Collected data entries
- - -

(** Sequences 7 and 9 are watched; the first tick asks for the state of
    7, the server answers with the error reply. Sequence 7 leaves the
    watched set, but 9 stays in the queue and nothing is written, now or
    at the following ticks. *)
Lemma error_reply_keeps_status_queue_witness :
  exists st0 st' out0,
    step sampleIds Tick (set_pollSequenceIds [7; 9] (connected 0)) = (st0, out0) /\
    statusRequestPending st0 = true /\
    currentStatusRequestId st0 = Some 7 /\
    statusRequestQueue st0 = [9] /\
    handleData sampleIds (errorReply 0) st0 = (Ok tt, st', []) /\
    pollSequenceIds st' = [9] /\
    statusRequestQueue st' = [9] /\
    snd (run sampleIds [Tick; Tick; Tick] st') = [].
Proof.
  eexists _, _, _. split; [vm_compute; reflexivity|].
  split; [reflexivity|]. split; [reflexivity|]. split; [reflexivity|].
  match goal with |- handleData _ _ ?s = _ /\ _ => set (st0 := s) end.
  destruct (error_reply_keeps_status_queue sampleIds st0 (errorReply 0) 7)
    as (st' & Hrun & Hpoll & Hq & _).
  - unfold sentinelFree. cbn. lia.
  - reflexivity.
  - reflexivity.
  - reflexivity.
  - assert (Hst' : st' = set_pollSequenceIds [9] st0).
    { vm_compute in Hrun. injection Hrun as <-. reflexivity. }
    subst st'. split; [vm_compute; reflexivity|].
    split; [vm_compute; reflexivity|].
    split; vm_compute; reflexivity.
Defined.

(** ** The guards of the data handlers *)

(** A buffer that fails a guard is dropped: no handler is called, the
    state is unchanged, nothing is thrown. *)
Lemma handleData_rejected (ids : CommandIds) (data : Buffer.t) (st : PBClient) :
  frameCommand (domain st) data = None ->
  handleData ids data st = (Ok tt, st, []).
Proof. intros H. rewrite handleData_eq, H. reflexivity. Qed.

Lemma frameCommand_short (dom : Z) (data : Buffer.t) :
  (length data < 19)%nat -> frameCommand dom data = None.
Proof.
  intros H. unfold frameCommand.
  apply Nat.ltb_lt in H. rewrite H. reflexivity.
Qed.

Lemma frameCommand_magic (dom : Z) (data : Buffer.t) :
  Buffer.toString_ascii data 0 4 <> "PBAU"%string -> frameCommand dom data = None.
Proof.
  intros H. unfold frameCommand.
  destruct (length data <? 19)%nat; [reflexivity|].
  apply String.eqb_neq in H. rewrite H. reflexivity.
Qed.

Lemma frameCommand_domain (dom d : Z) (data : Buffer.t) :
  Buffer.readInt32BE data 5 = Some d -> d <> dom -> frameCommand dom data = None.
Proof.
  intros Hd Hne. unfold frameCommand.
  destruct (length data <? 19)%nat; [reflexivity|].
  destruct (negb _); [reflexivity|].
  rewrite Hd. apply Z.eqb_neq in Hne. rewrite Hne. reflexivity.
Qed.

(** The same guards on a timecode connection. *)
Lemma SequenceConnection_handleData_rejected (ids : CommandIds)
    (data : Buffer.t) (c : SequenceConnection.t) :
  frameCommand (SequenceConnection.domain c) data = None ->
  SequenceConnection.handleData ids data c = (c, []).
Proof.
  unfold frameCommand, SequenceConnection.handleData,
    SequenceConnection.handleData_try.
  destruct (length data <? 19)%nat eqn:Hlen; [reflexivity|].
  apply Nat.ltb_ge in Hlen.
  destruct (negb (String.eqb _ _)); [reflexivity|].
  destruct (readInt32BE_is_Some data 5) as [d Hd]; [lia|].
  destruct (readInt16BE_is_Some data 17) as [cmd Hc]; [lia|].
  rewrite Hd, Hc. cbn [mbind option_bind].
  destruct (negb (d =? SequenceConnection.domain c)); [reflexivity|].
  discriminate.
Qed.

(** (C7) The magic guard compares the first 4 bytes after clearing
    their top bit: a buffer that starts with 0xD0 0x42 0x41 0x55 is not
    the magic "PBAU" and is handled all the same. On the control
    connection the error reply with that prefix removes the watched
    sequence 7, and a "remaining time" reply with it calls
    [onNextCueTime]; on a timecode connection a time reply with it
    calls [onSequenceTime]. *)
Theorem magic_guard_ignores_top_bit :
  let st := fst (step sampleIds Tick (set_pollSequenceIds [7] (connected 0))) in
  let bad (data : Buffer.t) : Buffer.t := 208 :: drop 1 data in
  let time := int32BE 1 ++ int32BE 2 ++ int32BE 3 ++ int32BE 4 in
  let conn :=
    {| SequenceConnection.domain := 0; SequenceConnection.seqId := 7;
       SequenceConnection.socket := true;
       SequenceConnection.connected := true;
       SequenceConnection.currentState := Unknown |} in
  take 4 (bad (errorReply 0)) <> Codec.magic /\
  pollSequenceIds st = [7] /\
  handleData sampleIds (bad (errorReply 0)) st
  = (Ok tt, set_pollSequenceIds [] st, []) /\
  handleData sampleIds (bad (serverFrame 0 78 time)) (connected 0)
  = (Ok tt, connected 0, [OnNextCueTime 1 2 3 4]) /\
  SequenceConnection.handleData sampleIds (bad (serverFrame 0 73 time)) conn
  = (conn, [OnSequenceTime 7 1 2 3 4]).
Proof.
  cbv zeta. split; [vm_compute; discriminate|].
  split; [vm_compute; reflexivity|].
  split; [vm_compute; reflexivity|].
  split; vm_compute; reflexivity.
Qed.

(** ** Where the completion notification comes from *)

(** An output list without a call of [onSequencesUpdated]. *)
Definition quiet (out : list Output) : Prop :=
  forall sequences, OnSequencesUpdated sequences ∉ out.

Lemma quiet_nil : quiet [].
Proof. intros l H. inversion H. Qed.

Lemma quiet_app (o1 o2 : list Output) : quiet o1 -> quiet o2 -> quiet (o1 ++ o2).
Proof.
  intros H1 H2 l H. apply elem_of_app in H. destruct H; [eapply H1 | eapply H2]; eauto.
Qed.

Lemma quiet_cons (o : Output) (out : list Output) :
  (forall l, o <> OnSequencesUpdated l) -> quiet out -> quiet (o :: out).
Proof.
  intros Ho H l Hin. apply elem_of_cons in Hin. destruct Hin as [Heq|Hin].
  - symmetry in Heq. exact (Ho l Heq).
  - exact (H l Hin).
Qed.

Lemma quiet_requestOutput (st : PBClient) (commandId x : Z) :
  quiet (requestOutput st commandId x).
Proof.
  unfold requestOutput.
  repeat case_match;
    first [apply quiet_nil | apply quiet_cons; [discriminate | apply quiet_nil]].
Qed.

- - -

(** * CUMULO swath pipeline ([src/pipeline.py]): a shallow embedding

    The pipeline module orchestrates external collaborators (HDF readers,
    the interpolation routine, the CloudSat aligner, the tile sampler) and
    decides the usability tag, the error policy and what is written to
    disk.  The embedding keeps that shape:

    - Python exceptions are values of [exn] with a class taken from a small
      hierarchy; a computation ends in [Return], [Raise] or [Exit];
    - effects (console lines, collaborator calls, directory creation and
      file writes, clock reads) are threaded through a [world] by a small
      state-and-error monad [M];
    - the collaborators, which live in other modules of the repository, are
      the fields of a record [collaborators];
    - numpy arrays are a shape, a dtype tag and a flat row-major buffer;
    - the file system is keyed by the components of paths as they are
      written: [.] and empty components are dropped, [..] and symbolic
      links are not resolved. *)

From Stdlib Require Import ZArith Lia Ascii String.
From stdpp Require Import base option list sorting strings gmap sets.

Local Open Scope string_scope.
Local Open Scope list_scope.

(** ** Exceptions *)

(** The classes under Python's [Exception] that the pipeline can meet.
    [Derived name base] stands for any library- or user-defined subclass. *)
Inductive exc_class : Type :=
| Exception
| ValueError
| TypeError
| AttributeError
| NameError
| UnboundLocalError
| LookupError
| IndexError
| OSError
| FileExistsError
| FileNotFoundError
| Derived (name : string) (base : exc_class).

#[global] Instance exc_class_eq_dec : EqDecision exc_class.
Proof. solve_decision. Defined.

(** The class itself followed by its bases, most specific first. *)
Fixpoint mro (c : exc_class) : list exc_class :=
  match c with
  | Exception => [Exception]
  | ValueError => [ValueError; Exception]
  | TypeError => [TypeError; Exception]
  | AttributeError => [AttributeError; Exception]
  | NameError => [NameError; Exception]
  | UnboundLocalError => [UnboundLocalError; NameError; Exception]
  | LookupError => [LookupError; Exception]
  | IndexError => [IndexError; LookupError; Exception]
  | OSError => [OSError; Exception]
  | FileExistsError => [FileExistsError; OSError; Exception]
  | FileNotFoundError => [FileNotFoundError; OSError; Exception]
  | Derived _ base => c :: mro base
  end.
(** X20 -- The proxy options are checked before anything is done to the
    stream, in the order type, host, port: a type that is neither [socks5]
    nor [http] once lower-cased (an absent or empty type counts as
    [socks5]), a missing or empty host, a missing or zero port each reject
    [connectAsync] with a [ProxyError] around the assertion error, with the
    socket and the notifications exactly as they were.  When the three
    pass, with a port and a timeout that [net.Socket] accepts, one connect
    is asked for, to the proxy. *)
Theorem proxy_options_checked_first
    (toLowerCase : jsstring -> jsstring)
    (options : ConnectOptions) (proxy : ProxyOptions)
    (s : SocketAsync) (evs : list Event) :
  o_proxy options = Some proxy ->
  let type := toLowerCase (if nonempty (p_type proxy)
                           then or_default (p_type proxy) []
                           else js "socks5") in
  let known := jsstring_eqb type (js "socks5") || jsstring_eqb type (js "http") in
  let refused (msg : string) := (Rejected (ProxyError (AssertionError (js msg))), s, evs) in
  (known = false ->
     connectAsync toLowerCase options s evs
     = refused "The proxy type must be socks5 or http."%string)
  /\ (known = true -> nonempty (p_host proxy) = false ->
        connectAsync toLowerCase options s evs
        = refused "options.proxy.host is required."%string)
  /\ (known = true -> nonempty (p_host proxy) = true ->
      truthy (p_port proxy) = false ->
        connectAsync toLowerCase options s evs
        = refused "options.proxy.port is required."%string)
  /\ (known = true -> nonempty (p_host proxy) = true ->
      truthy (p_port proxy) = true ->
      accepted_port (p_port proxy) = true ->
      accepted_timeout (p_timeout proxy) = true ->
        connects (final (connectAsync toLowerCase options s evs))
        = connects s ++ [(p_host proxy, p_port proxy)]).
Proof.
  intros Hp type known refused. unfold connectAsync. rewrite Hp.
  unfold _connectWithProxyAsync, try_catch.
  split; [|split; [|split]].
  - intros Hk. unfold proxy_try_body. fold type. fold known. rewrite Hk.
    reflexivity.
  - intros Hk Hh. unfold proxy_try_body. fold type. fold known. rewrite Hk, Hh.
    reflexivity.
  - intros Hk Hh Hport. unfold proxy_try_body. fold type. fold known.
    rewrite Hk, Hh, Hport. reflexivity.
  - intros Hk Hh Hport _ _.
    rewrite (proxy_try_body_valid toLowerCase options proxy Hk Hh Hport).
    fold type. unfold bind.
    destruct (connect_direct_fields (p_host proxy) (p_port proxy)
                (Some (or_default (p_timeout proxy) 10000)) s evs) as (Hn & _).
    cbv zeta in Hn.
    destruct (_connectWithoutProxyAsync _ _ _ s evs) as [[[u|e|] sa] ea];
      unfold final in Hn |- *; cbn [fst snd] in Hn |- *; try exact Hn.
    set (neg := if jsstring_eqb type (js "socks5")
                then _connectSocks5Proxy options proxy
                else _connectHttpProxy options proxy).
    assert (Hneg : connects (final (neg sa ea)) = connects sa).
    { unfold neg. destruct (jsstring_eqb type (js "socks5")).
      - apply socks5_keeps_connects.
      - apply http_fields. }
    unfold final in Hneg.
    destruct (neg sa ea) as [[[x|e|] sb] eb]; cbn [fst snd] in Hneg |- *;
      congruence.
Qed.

- - -

Where the string "else" appears in a line of the entries above, return that line.

                           else js "socks5") in
                else _connectHttpProxy options proxy).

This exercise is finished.